WORK TO BE COMPLETED: The reply should be an exact transcription of every record.

SUPPLIED DATA:
"""

Lemma dealt_by_same n d d1 j d' : bag d1 = bag d -> oratios d1 = oratios d ->
  sdidx <$> srvdata d1 = sdidx <$> srvdata d -> dealt_by n d1 j d' -> dealt_by n d j d'.
Proof.
  intros Hb Ho Hi [Hok Hor Hids (p & s & Hs & Hj & Hd)]. constructor; [done | congruence | congruence |].
  assert (Hp : (sdidx <$> srvdata d) !! p = Some j) by (rewrite <- Hi, list_lookup_fmap, Hs; simpl; by rewrite Hj).
  rewrite list_lookup_fmap, fmap_Some in Hp. destruct Hp as (t & Ht & ->).
  exists p, t. by rewrite <- Hb, <- Ho.
Qed.
Lemma bag_take (sd : list TfwRatioSrvData) re c s v :
  sd !! c = Some s -> (c < re)%nat ->
  imap (left_of re) (<[c := set_cratio v s]> sd) = <[c := v]> (imap (left_of re) sd).
Proof.
  intros Hs Hc. pose proof (lookup_lt_Some _ _ _ Hs). apply list_eq. intros i. rewrite list_lookup_imap.
  destruct (decide (i = c)) as [->|Hne].
  - rewrite !list_lookup_insert_eq by (rewrite ?length_imap; done). simpl. unfold left_of. by rewrite decide_True.
  - by rewrite !list_lookup_insert_ne, list_lookup_imap by done.
Qed.

Lemma fits_u32 k n d i s : fits n (orsum (schdata d)) -> ratio_ok k n d -> srvdata d !! i = Some s ->
  0 <= cratio s < 2 ^ 32.
Proof.
  intros [Hf _] Hok Hs. pose proof (oratio_le_sum _ _ _ _ _ Hok Hs). destruct (ro_range _ _ _ Hok i s Hs). lia.
Qed.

"""

EXERCISE ANSWER:
Lemma dealt_by_same n d d1 j d' : bag d1 = bag d -> oratios d1 = oratios d ->
  sdidx <$> srvdata d1 = sdidx <$> srvdata d -> dealt_by n d1 j d' -> dealt_by n d j d'.
Proof.
  intros Hb Ho Hi [Hok Hor Hids (p & s & Hs & Hj & Hd)]. constructor; [done | congruence | congruence |].
  assert (Hp : (sdidx <$> srvdata d) !! p = Some j) by (rewrite <- Hi, list_lookup_fmap, Hs; simpl; by rewrite Hj).
  rewrite list_lookup_fmap, fmap_Some in Hp. destruct Hp as (t & Ht & ->).
  exists p, t. by rewrite <- Hb, <- Ho.
Qed.
Lemma bag_take (sd : list TfwRatioSrvData) re c s v :
  sd !! c = Some s -> (c < re)%nat ->
  imap (left_of re) (<[c := set_cratio v s]> sd) = <[c := v]> (imap (left_of re) sd).
Proof.
  intros Hs Hc. pose proof (lookup_lt_Some _ _ _ Hs). apply list_eq. intros i. rewrite list_lookup_imap.
  destruct (decide (i = c)) as [->|Hne].
  - rewrite !list_lookup_insert_eq by (rewrite ?length_imap; done). simpl. unfold left_of. by rewrite decide_True.
  - by rewrite !list_lookup_insert_ne, list_lookup_imap by done.
Qed.

Lemma fits_u32 k n d i s : fits n (orsum (schdata d)) -> ratio_ok k n d -> srvdata d !! i = Some s ->
  0 <= cratio s < 2 ^ 32.
Proof.
  intros [Hf _] Hok Hs. pose proof (oratio_le_sum _ _ _ _ _ Hok Hs). destruct (ro_range _ _ _ Hok i s Hs). lia.
Qed.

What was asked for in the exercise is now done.